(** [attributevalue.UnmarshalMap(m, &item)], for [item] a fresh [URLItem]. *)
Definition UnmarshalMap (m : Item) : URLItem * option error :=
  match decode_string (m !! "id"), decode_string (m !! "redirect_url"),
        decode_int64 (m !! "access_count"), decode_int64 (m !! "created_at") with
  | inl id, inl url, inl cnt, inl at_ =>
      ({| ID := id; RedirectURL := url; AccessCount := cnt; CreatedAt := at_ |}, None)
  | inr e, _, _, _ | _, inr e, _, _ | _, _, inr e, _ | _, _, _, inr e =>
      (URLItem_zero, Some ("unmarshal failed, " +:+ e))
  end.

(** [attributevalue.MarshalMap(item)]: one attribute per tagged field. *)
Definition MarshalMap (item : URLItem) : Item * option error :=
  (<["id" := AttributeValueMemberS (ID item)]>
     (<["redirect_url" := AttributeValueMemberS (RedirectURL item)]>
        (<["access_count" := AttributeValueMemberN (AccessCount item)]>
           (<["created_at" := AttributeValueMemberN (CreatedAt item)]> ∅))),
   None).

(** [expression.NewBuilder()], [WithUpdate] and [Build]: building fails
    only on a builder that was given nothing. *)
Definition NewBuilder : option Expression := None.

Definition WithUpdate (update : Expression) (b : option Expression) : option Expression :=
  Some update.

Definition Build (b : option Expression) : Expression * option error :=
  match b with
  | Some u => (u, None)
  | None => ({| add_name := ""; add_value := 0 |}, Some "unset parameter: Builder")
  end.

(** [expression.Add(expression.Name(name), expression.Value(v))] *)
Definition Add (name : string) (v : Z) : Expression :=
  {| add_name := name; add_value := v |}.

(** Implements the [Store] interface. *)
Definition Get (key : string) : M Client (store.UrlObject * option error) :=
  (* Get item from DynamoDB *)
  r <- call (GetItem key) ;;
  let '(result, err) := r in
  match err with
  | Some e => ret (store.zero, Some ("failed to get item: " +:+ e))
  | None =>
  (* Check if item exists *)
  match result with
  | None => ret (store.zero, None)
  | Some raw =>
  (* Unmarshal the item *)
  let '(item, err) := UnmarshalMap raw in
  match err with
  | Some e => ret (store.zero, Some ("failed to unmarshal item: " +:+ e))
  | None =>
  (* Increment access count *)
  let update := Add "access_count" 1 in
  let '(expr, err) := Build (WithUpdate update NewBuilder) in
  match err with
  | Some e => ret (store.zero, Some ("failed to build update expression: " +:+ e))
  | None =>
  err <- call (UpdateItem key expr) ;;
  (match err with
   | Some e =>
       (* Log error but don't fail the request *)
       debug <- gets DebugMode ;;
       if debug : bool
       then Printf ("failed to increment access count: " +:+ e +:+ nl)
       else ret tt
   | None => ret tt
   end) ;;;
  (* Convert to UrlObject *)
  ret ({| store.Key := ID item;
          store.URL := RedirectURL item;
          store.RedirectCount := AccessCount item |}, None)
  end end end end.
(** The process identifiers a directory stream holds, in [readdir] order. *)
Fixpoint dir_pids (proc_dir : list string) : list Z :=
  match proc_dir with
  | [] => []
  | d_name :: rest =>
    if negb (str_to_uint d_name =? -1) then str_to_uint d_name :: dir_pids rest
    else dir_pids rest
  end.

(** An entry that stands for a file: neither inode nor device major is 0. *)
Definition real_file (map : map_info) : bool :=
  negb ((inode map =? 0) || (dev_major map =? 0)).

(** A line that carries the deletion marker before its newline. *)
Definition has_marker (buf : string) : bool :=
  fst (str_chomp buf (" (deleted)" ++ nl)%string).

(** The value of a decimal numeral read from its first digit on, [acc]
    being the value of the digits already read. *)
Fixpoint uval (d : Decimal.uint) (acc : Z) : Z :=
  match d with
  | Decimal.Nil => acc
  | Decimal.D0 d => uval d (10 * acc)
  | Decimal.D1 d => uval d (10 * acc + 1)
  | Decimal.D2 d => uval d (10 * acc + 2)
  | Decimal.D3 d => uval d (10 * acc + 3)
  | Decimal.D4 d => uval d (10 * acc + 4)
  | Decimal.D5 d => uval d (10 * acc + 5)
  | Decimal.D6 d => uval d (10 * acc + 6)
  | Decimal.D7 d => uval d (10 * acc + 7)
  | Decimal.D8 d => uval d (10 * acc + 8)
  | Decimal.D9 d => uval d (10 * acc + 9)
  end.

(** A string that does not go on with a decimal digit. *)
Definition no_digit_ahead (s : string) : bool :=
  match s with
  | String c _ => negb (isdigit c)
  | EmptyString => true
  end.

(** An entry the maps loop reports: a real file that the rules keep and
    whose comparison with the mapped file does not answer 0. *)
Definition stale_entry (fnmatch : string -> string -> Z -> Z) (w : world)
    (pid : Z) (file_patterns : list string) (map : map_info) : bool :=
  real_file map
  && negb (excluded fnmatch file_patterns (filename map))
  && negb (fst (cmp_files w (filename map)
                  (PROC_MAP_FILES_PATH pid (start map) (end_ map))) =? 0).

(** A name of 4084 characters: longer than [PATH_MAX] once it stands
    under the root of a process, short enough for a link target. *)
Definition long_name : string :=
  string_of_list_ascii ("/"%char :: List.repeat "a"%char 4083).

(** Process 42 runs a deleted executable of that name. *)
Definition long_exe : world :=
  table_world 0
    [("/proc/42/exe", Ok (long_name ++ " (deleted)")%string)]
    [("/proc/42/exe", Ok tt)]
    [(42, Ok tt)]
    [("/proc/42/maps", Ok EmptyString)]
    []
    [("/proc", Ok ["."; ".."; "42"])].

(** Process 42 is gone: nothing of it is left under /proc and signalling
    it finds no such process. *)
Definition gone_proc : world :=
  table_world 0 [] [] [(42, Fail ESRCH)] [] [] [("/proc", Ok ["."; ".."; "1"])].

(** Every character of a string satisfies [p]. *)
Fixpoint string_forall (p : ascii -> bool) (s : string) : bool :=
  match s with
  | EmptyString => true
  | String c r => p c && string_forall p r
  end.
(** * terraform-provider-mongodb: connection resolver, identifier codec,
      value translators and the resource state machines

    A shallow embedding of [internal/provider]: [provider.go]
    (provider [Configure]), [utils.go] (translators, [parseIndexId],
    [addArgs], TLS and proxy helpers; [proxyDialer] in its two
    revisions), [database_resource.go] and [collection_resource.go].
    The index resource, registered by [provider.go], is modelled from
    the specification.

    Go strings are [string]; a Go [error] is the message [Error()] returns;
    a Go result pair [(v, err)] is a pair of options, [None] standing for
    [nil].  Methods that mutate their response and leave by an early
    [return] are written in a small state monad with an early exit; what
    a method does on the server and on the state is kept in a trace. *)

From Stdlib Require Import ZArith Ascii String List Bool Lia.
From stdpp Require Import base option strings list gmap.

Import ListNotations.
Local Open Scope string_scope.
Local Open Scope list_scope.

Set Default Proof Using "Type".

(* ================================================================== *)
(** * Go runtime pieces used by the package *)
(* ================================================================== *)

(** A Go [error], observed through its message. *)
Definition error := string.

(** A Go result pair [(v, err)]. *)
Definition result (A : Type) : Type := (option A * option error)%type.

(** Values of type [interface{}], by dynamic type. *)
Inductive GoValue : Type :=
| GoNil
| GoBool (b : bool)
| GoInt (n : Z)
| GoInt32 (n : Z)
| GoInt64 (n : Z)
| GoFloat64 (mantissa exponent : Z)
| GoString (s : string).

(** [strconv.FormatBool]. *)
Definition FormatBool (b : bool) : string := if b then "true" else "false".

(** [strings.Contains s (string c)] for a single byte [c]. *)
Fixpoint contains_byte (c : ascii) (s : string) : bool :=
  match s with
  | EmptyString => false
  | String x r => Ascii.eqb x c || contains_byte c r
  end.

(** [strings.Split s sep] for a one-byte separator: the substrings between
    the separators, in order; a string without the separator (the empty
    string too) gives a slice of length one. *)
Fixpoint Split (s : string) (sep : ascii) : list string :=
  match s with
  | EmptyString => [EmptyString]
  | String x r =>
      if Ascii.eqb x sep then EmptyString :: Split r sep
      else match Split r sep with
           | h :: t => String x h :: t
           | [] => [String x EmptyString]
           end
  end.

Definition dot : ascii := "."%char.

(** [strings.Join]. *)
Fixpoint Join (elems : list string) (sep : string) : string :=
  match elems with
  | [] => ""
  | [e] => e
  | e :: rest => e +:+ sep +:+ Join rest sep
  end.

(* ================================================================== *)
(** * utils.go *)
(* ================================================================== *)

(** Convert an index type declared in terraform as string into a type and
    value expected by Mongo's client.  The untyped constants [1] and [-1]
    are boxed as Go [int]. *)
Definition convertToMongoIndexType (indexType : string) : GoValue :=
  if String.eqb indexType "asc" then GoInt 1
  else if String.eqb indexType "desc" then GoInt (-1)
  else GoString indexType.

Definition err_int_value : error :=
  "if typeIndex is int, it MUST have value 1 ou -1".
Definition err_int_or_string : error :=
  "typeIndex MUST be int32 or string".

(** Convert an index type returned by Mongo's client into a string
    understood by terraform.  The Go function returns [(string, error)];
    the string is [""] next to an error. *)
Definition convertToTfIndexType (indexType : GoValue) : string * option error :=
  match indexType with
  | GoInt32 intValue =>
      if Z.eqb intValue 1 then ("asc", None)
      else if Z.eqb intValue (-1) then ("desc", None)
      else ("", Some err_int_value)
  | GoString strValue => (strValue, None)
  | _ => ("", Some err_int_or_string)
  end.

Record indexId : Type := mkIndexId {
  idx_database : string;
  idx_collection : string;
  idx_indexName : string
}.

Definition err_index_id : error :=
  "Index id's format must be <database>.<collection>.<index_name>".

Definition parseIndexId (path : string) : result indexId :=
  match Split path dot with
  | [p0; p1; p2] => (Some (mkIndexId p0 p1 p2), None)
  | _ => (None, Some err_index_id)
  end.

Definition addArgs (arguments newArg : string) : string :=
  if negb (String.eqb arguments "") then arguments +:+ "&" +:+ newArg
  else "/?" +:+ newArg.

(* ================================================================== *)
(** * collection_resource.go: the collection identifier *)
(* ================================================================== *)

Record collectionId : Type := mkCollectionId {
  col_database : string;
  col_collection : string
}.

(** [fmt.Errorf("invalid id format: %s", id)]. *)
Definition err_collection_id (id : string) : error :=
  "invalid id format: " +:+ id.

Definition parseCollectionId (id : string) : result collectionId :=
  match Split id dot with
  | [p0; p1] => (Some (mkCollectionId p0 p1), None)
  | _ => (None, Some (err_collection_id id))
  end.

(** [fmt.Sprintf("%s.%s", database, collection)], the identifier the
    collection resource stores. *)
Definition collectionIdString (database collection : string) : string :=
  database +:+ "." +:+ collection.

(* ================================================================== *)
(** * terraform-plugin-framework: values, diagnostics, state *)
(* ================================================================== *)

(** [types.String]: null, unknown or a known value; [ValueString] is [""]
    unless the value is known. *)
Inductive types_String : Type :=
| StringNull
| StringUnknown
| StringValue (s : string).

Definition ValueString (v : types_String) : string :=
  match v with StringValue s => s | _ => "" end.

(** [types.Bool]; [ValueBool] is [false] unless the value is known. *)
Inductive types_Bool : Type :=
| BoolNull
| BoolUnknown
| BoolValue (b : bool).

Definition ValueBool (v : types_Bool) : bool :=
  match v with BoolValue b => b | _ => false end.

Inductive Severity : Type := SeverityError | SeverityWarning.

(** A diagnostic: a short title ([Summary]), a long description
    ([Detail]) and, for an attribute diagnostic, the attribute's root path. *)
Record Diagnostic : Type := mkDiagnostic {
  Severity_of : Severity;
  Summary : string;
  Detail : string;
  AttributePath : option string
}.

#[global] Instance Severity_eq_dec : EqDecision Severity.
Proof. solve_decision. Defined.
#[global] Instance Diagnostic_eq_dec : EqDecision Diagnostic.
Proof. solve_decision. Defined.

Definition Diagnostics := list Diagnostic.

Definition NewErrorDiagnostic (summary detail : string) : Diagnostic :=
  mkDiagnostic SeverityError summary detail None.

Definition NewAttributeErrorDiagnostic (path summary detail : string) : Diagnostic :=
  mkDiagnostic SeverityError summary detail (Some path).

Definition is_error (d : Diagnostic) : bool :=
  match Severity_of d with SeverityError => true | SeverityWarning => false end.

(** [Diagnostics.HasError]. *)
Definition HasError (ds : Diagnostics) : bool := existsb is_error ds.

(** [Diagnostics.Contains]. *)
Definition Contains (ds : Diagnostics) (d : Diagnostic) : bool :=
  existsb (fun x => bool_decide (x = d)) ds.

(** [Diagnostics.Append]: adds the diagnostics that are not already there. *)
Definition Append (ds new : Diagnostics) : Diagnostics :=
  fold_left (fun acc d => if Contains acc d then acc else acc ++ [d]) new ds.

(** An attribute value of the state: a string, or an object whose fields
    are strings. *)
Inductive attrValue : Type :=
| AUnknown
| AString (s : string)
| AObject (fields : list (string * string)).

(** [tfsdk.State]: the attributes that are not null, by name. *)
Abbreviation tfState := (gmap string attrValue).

==

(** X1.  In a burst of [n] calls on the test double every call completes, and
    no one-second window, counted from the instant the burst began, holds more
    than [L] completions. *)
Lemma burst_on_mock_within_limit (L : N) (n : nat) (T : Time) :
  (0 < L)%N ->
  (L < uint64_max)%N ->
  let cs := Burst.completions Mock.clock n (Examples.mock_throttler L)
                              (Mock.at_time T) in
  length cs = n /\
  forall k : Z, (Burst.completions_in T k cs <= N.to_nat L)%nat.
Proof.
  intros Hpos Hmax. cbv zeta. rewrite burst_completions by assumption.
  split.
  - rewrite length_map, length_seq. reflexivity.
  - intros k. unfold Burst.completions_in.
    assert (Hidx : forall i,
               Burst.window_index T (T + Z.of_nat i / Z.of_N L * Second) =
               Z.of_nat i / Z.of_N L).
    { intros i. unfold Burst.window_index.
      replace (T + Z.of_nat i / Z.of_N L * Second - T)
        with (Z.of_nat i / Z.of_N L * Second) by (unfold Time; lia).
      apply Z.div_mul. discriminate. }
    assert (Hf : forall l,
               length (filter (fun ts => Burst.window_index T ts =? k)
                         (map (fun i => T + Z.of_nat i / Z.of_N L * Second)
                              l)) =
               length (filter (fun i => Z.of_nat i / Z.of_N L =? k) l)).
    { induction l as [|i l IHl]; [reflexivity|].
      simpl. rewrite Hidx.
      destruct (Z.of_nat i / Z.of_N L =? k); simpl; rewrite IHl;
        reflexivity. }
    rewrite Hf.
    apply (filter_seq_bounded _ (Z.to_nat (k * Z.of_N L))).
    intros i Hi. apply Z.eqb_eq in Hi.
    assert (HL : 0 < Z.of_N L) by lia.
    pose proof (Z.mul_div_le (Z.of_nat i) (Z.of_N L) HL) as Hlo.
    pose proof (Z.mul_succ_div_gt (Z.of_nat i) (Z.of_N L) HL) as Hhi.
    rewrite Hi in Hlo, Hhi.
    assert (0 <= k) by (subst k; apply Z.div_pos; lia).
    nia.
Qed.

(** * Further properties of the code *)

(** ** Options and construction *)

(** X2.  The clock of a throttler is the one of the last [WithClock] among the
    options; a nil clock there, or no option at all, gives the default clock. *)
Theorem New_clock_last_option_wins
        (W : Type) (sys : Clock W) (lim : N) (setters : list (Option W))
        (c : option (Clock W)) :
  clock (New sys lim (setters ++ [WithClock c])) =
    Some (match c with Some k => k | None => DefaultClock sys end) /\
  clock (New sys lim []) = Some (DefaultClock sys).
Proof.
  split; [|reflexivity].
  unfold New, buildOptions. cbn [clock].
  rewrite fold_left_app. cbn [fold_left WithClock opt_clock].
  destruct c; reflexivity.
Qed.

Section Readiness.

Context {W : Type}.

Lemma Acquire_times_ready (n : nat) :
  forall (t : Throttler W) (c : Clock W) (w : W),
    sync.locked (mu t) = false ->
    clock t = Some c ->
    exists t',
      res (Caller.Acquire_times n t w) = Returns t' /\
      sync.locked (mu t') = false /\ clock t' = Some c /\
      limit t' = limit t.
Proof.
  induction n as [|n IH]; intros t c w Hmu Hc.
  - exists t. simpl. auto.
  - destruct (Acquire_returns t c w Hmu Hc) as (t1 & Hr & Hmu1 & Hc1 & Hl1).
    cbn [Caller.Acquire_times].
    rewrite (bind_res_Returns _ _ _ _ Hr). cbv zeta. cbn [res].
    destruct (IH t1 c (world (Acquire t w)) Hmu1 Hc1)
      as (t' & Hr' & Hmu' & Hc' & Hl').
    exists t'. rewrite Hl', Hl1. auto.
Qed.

### Exercise instructions
From the material above, set down exactly the lines between the line holding "(** [attributevalue.UnmarshalMap(m, &item)], for" and the line holding "let update := Add", inclusive. Include nothing else.

### Answer for the task
(** [attributevalue.UnmarshalMap(m, &item)], for [item] a fresh [URLItem]. *)
Definition UnmarshalMap (m : Item) : URLItem * option error :=
  match decode_string (m !! "id"), decode_string (m !! "redirect_url"),
        decode_int64 (m !! "access_count"), decode_int64 (m !! "created_at") with
  | inl id, inl url, inl cnt, inl at_ =>
      ({| ID := id; RedirectURL := url; AccessCount := cnt; CreatedAt := at_ |}, None)
  | inr e, _, _, _ | _, inr e, _, _ | _, _, inr e, _ | _, _, _, inr e =>
      (URLItem_zero, Some ("unmarshal failed, " +:+ e))
  end.

(** [attributevalue.MarshalMap(item)]: one attribute per tagged field. *)
Definition MarshalMap (item : URLItem) : Item * option error :=
  (<["id" := AttributeValueMemberS (ID item)]>
     (<["redirect_url" := AttributeValueMemberS (RedirectURL item)]>
        (<["access_count" := AttributeValueMemberN (AccessCount item)]>
           (<["created_at" := AttributeValueMemberN (CreatedAt item)]> ∅))),
   None).

(** [expression.NewBuilder()], [WithUpdate] and [Build]: building fails
    only on a builder that was given nothing. *)
Definition NewBuilder : option Expression := None.

Definition WithUpdate (update : Expression) (b : option Expression) : option Expression :=
  Some update.

Definition Build (b : option Expression) : Expression * option error :=
  match b with
  | Some u => (u, None)
  | None => ({| add_name := ""; add_value := 0 |}, Some "unset parameter: Builder")
  end.

(** [expression.Add(expression.Name(name), expression.Value(v))] *)
Definition Add (name : string) (v : Z) : Expression :=
  {| add_name := name; add_value := v |}.

(** Implements the [Store] interface. *)
Definition Get (key : string) : M Client (store.UrlObject * option error) :=
  (* Get item from DynamoDB *)
  r <- call (GetItem key) ;;
  let '(result, err) := r in
  match err with
  | Some e => ret (store.zero, Some ("failed to get item: " +:+ e))
  | None =>
  (* Check if item exists *)
  match result with
  | None => ret (store.zero, None)
  | Some raw =>
  (* Unmarshal the item *)
  let '(item, err) := UnmarshalMap raw in
  match err with
  | Some e => ret (store.zero, Some ("failed to unmarshal item: " +:+ e))
  | None =>
  (* Increment access count *)
  let update := Add "access_count" 1 in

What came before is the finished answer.